I have a love-hate relationship with ritual. I usually love the first couple of times through something, but then I end up hating too much repetition. How many times will I sing “Merry Month of May” in my life? I’ve already lost track, and we have six more years! The May Day festival at my son’s school has morphed over time. It’s better now–the 5th-8th graders perform Morris dances so that it’s not an endless k-8 stream of dancing around and around. It’s colorful, and there’s always festive music. Add a Welsh native in a kilt bedecked in flowers and ribbons as the emcee, it’s a pretty fun time.
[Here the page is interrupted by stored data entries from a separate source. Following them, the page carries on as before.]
(** The returned value with the bytes stored. *)
Definition net_sock_recv (pid fd len : Z) : M net_t (Z * list Z) :=
  if bad_fd fd then mret (-1, []) else
  s ← sock fd;
  if (s_in_use s =? 0) || negb (s_type s =? SOCK_STREAM) then mret (-1, []) else
  if negb (s_owner_pid s =? pid) then mret (-1, []) else
  let avail := rx_buf_used s in
  if avail =? 0 then mret (if s_rx_closed s || s_err s || bool_decide (s_pcb s = None) then 0 else -1, []) else
  let avail := if len <? u32 avail then s32 len else avail in
  '(bs, ring) ← lift (pop_bytes kring_u8_pop (Z.to_nat avail) (s_rx_ring s));
  upd_sock fd (with_ring ring);;
  mret (Z.of_nat (length bs), bs).

(** A call for a listener closes its pending connection first; each call in the
    recursion has cleared an [accepted_fd], so [MAX_SOCKETS] and one calls are enough. *)
Fixpoint net_sock_close_internal (fuel : nat) (fd caller_pid : Z) (force_owner : bool) : M net_t Z :=
  match fuel with
  | O => ub
  | S fuel =>
    if bad_fd fd then mret (-1) else
    s ← sock fd;
    if s_in_use s =? 0 then mret (-1) else
    if negb force_owner && negb (s_owner_pid s =? caller_pid) then mret (-1) else
    (if (s_type s =? SOCK_LISTEN) && (0 <=? s_accepted_fd s) then
       upd_sock fd (with_accepted (-1));; _ ← net_sock_close_internal fuel (s_accepted_fd s) caller_pid force_owner; mret tt
     else mret tt);;
    s ← sock fd;
    match s_pcb s with
    | None => mret tt
    | Some pcb =>
      (if s_type s =? SOCK_STREAM then run (tcp_arg pcb None);; run (tcp_recv pcb false);; run (tcp_err pcb false)
       else if s_type s =? SOCK_LISTEN then run (tcp_arg pcb None);; run (tcp_accept pcb false) else mret tt);;
      e ← call (tcp_close pcb);
      (if negb (e =? ERR_OK) then run (tcp_abort pcb) else mret tt);;
      upd_sock fd (with_pcb None)
    end;;
    upd_sock fd (λ s, mk_sock 0 SOCK_UNUSED (s_pcb s) 0 (-1) (kring_u8_reset (s_rx_ring s)) false false);;
    mret 0
  end.

Definition CLOSE_FUEL : nat := S MAX_SOCKETS.

Definition net_sock_close (pid fd : Z) : M net_t Z := net_sock_close_internal CLOSE_FUEL fd pid false.

Fixpoint close_all (fds : list Z) (pid : Z) : M net_t unit :=
  match fds with
  | [] => mret tt
  | i :: fds =>
    s ← sock i;
    (if negb (s_in_use s =? 0) && (s_owner_pid s =? pid) then _ ← net_sock_close_internal CLOSE_FUEL i pid true; mret tt else mret tt);;
    close_all fds pid
  end.

Definition net_sock_close_all_for_pid (pid : Z) : M net_t unit := close_all (seqZ 0 (Z.of_nat MAX_SOCKETS)) pid.

End sockets.
Arguments net_t N : clear implicits.

(** ** Well-formed tables *)

Definition RX_ROOM : nat := 4095.

Definition sock_wf (s : ksocket_t) : Prop :=
  (s_in_use s = 0 ∨ s_in_use s = 1) ∧ (s_in_use s = 1 → ∃ q, kring_rep (s_rx_ring s) RX_ROOM q).
(** C32 (functional): while the key buffer is enabled, the keys a program reads
    after any sequence of keyboard interrupts are those of the scancodes decoded
    with the shift and control keys that are held at each of them, in order and
    up to the 31 keys the buffer holds; none of them is 0, so the 0 that reading
    an empty buffer returns is never a key; and no key reaches the console. *)
Theorem keyboard_stream_decoded (k : kb_t) (q scs : list Z) (n : nat)
  (Hrep : kb_rep k q) (Hscs : Forall is_u8 scs) :
  ∃ evs k' k'', keyboard_irqs scs k = Some (evs, k') ∧ (∀ c, ConsoleKey c ∉ evs) ∧
    let keys := take 31 (q ++ (decode (mods_of k) scs).2) in
    Forall (λ c, c ≠ 0) (decode (mods_of k) scs).2 ∧
    mods_of k' = (decode (mods_of k) scs).1 ∧
    keyboard_pops n k' = Some (take n keys ++ replicate (n - length keys) 0, k'').
Proof.
  destruct (irqs_ok scs k q Hrep Hscs) as (evs & k' & E & Hm & Hk' & Hnz & Hc).
  destruct (pops_ok n k' _ Hk') as (k'' & E'). exists evs, k', k''. split; [done|]. split; [done|].
  split; [|done]. eapply Forall_impl; [done|]. intros c ?. cbv beta in *. lia.
Qed.

(** Shift down, [a], shift up, [a], control and [c], and the left arrow. *)
Lemma keyboard_stream_decoded_witness :
  ∃ k evs k' k'', kb_rep k [] ∧
    keyboard_irqs [0x2A; 0x1E; 0xAA; 0x1E; 0x1D; 0x2E; 0xE0; 0x4B] k = Some (evs, k') ∧
    keyboard_pops 5 k' = Some ([65; 97; 3; 0x80; 0], k'').
Proof.
  set (k := mk_kb false false false (kring_u8_init (replicate 32 0) 32) 1).
  assert (Hk : kb_rep k []).
  { split; [|discriminate]. pose proof (kring_u8_init_rep (replicate 32 0)) as Hr.
    rewrite length_replicate in Hr. apply Hr; lia. }
  destruct (keyboard_stream_decoded k [] [0x2A; 0x1E; 0xAA; 0x1E; 0x1D; 0x2E; 0xE0; 0x4B] 5 Hk)
    as (evs & k' & k'' & E & _ & _ & _ & E').
  - repeat (apply Forall_cons_2; [unfold is_u8; lia|]). apply Forall_nil_2.
  - exists k, evs, k', k''. split; [exact Hk|]. split; [exact E|exact E'].
Defined.
(* ===== verification/Vfs.v ===== *)
(** * The virtual file system ([src/src/fs/vfs.c])

    The layer dispatches on the path and on the file system identifier stored in
    a descriptor: registered file systems (non-negative identifiers), the
    virtual files of the kernel and the named pipes.  A file system is a record
    of operations on the state [K] of the rest of the kernel ([None] in a field
    is a null function pointer); a virtual file reads that state.  A descriptor
    table is passed to each operation with the state of the layer.  Paths are
    non-null strings. *)

From S2P Require Import Prelude Kring Pipe KHeap.

(** ** Data *)

Definition VFS_MAX_FDS_PER_TASK : nat := 16.
Definition VFS_PATH_MAX : nat := 64.
Definition VFS_MAX_FILESYSTEMS : Z := 4.
Definition VFS_MAX_VIRTUAL_FILES : Z := 16.
Definition VFS_VIRT_BASE_ID : Z := -1000.
Definition VFS_PIPE_BASE_ID : Z := -2000.
Definition SEEK_SET : Z := 0.
Definition SEEK_CUR : Z := 1.
Definition SEEK_END : Z := 2.

Record vfs_stat_t : Type := mk_stat { st_size : Z; st_type : Z }.

(** Reading returns the bytes stored with the return value; stat and readdir
    return the buffer they filled. *)
Record vfs_fs_ops_t (K : Type) : Type := mk_fs_ops {
  fs_name : list Z;
  fs_open : option (list Z → Z → M K Z);
  fs_read : option (Z → Z → M K (Z * list Z));
  fs_write : option (Z → list Z → M K Z);
  fs_close : option (Z → M K Z);
  fs_seek : option (Z → Z → Z → M K Z);
  fs_stat : option (list Z → M K (Z * vfs_stat_t));
  fs_readdir : option (list Z → Z → Z → M K (Z * list Z));
  fs_unlink : option (list Z → M K Z);
  fs_mkdir : option (list Z → M K Z);
  fs_rmdir : option (list Z → M K Z);
  fs_rename : option (list Z → list Z → M K Z);
  fs_ftruncate : option (Z → Z → M K Z)
}.
Arguments mk_fs_ops {K}.
Arguments fs_name {K}.
Arguments fs_open {K}.
Arguments fs_read {K}.
Arguments fs_write {K}.
Arguments fs_close {K}.
Arguments fs_seek {K}.
Arguments fs_stat {K}.
Arguments fs_readdir {K}.
Arguments fs_unlink {K}.
Arguments fs_mkdir {K}.
Arguments fs_rmdir {K}.
Arguments fs_rename {K}.
Arguments fs_ftruncate {K}.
This year, I approached the day, actually celebrated on Friday since school was in session and May Day landed on a Sunday,with some amount of trepidation. As I noted in this blog post a year ago the date had been tinged with melancholy for me the last few years. I went to the festival this year more annoyed that it was still 44 degrees and overcast. I carried my umbrella with me sure that we were going to be standing in a muddy field. To my surprise, the weather held and the slight misting that did appear was a far cry from the thunderous downpour I was expecting.
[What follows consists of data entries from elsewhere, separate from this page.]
Lemma load_read_loop_ok fuel fd base count size : ∀ t total v p,
  vfs_wf v → fdt_wf v t → reads_bounded v → paging_wf p → base mod 4096 = 0 → 0 ≤ base →
  base + count * 4096 ≤ 1073741824 → size ≤ count * 4096 → size < 2147483648 → 0 ≤ total →
  ∃ r t' v' m, load_read_loop fuel t fd (PHYS_TO_KVIRT base) size total (v, p) = Some ((r, t'), (v', with_mem m p)) ∧
    vfs_wf v' ∧ same_tables v v' ∧ fdt_wf v' t' ∧ (∀ x, is_u32 (m x)) ∧
    ∀ x, ¬ in_run base count (page_of x) → m x = pg_mem p x.
Proof.
  induction fuel as [|fuel IH]; intros t total v p Hwf Ht Hrb Hp Hba Hb0 Hbc Hsz Hsz2 Htot.
  { exists (Some total), t, v, (pg_mem p). split; [by destruct p|]. do 3 (split; [done|]).
    split; [apply (pg_mem_u32 _ Hp)|done]. }
  cbn [load_read_loop]. destruct (Z.ltb_spec total size) as [Hlt|].
  2: { exists (Some total), t, v, (pg_mem p). split; [by destruct p|]. do 3 (split; [done|]).
       split; [apply (pg_mem_u32 _ Hp)|done]. }
  unfold mbind, M_bind, get. destruct (vfs_read_ok fd (size - total) v t Hwf Ht) as (o & v1 & t1 & E & Hw1 & Hs1 & Ht1); [lia|].
  rewrite E. destruct o as [n d|]; unfold put.
  2: { eexists None, t1, v1, (pg_mem p). split; [by destruct p|]. do 3 (split; [done|]).
       split; [apply (pg_mem_u32 _ Hp)|done]. }
  destruct (Z.leb_spec n 0) as [Hn|Hn].
  { exists (Some total), t1, v1, (pg_mem p). split; [by destruct p|]. do 3 (split; [done|]).
    split; [apply (pg_mem_u32 _ Hp)|done]. }
  pose proof (vfs_read_bounded fd (size - total) v t n d v1 t1 Hwf Ht Hrb ltac:(lia) E Hn) as Hd.
  unfold l_paging, kstore_bytes, modify.
  assert (Ea : KVIRT_TO_PHYS (u32 (PHYS_TO_KVIRT base + total)) = base + total).
  { apply kv_add; lia. }
  rewrite Ea. destruct (store_in_run (pg_mem p) base count total (u8 <$> d) (pg_mem_u32 _ Hp) Hba Htot) as [Hu Ho].
  { rewrite length_fmap. lia. }
  { apply Forall_fmap, Forall_true. intros. apply u8_range. }
  set (m1 := store_bytes _ _ _) in *.
  destruct (IH t1 (u32 (total + n)) v1 (with_mem m1 p)) as (r & t' & v' & m & E2 & Hw' & Hs' & Ht' & Hu' & Ho');
    try done.
  { by eapply reads_bounded_same. } { split; [apply Hp|done]. } { apply u32_range. }
  exists r, t', v', m. split; [exact E2|]. split; [done|].
  split; [destruct Hs1, Hs'; split; congruence|]. split; [done|]. split; [done|].
  intros x Hx. rewrite Ho' by done. by apply Ho.
Qed.

Lemma stat_loop_total l path : ∀ v, vfs_wf v → Forall ops_total l →
  ∃ o v', stat_loop l path v = Some (o, v') ∧ vfs_wf v' ∧ same_tables v v'.
Proof.
  induction l as [|ops l IH]; intros v Hwf Hl; [by exists None, v|]. inversion_clear Hl. cbn [stat_loop].
  destruct (fs_stat ops) as [op|] eqn:E; [|by apply IH].
  unfold mbind, M_bind. destruct (on_kernel_ok v (op path) Hwf) as ([rc st] & v1 & -> & Hw1 & Hs1 & _).
  { intros k. by eapply ot_stat. }
  destruct (rc =? 0); [by exists (Some st), v1|].
  destruct (IH v1 Hw1) as (o & v2 & E2 & Hw2 & Hs2); [done|]. exists o, v2. split; [done|]. split; [done|].
  destruct Hs1, Hs2. split; congruence.
Qed.

Lemma vfs_stat_total path v : vfs_wf v →
  ∃ o v', vfs_stat path v = Some (o, v') ∧ vfs_wf v' ∧ same_tables v v'.
Proof.
  intros Hwf. unfold vfs_stat, mbind, M_bind, get, mret, M_ret, lift.
  repeat (case_match; [by eexists _, v|]).
  destruct (vfs_find_virtual_file path v) as [i|] eqn:Ei; [|apply stat_loop_total; [done|apply Hwf]].
  apply find_index_lt in Ei. destruct (lookup_lt_is_Some_2 _ _ Ei) as [vf Hv]. rewrite Hv.
  destruct (on_kernel_ok v (vf_size_fn vf) Hwf) as (sz & v1 & -> & Hw1 & Hs1 & _).
  { apply (Forall_lookup_1 _ _ _ _ (vw_vtotal v Hwf) Hv). }
  by eexists _, v1.
Qed.

Lemma fdt_zero_ok v : fdt_wf v fdt_zero.
Proof. split; [done|]. apply Forall_replicate, fd_zero_ok. Qed.

Lemma loaded_mono d s s2 s3 s4 entry sp ue :
  loaded d s2 s3 entry sp ue → (∀ a, addr_free (pg_pmm s2) a → addr_free (pg_pmm s) a) → pg_mem s4 = pg_mem s3 →
  loaded d s s4 entry sp ue.
Proof.
  intros [H0 H1 H2 H3 H4 H5] Hf Em. split; rewrite ?Em; auto.
  intros va Hva Hr. destruct (H2 va Hva Hr) as (g & ? & ?). exists g. auto.
Qed.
My anger at my mom’s death has dulled, and I’ve found the last year has taken me along way to being more nostalgic and allowing me to share with my kids little things about my mom so she can live on in their memories as well as my own.
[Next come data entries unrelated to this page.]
(** The headers in the file [l]. *)
Definition fbyte (l : list Z) (k : Z) : Z := default 0 (zlookup l k).
Definition fword16 (l : list Z) (k : Z) : Z := fbyte l k + 256 * fbyte l (k + 1).
Definition fword32 (l : list Z) (k : Z) : Z := fword16 l k + 65536 * fword16 l (k + 2).

Definition file_ehdr (l : list Z) : elf32_ehdr_t :=
  mk_ehdr [fbyte l 0; fbyte l 1; fbyte l 2; fbyte l 3; fbyte l 4; fbyte l 5; fbyte l 6]
    (fword16 l 16) (fword16 l 18) (fword32 l 24) (fword32 l 28) (fword16 l 44).
Definition file_phdr (l : list Z) (k : Z) : elf32_phdr_t :=
  mk_phdr (fword32 l k) (fword32 l (k + 4)) (fword32 l (k + 8)) (fword32 l (k + 16)) (fword32 l (k + 20)).

Definition segment (l : list Z) : elf32_phdr_t := file_phdr l (e_phoff (file_ehdr l)).

(** The file [l] is at [elf], from physical address [P] on, in frames that are in use
    and are not of the address space. *)
Record file_at (s : paging_t) (d elf P : Z) (l : list Z) : Prop := {
  fa_source : source_ok s d elf (Z.of_nat (length l)) P;
  fa_byte k : 0 ≤ k < Z.of_nat (length l) → load8 (pg_mem s) (P + k) = fbyte l k
}.

Lemma file_kload s d elf P l k : file_at s d elf P l → 0 ≤ k < Z.of_nat (length l) → load8 (pg_mem s) (KVIRT_TO_PHYS (elf + k)) = fbyte l k.
Proof. intros [H1 H2] Hk. rewrite (file_load8 s d elf (Z.of_nat (length l)) P) by done. by apply H2. Qed.

Lemma file_at_confined d s s' elf P l : confined d s s' → file_at s d elf P l → file_at s' d elf P l.
Proof.
  intros HC [H1 H2]. split; [by apply (source_ok_confined d s)|]. intros k Hk. rewrite <- H2 by done. by apply (source_byte d s s' elf (Z.of_nat (length l))).
Qed.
As I was getting ready for my annual dessert and charade party that I host for the school as a fundraiser, I found myself rummaging around in the liquor cabinet. No, it’s not so stressful it sends me careening off the wagon. I was making a cookie that requires a quarter cup or so of whiskey. I found this bottle (pictured to the right) in the back of the shelf. I know it’s a little bit of a disconnect for someone with 23 years of sobriety under her belt to be holding a nearly empty bottle of booze, but I’m safely past any kind of temptation to go on a binge.
My mom bought this bottle during her last trip her in 2006. She didn’t quite finish it, and I couldn’t just dump out perfectly good bourbon. I let it get shoved back behind the cognac and calvados until I went searching. It was finding this bottle of whiskey that sent me into a moment of thinking about my mom and the fact that we were coming up on the anniversary of her surgery. I used what I needed for the cookies and put the bottle back in the cupboard. Given the rate I use up booze around here, that little connection with her will be sitting around for another year at least.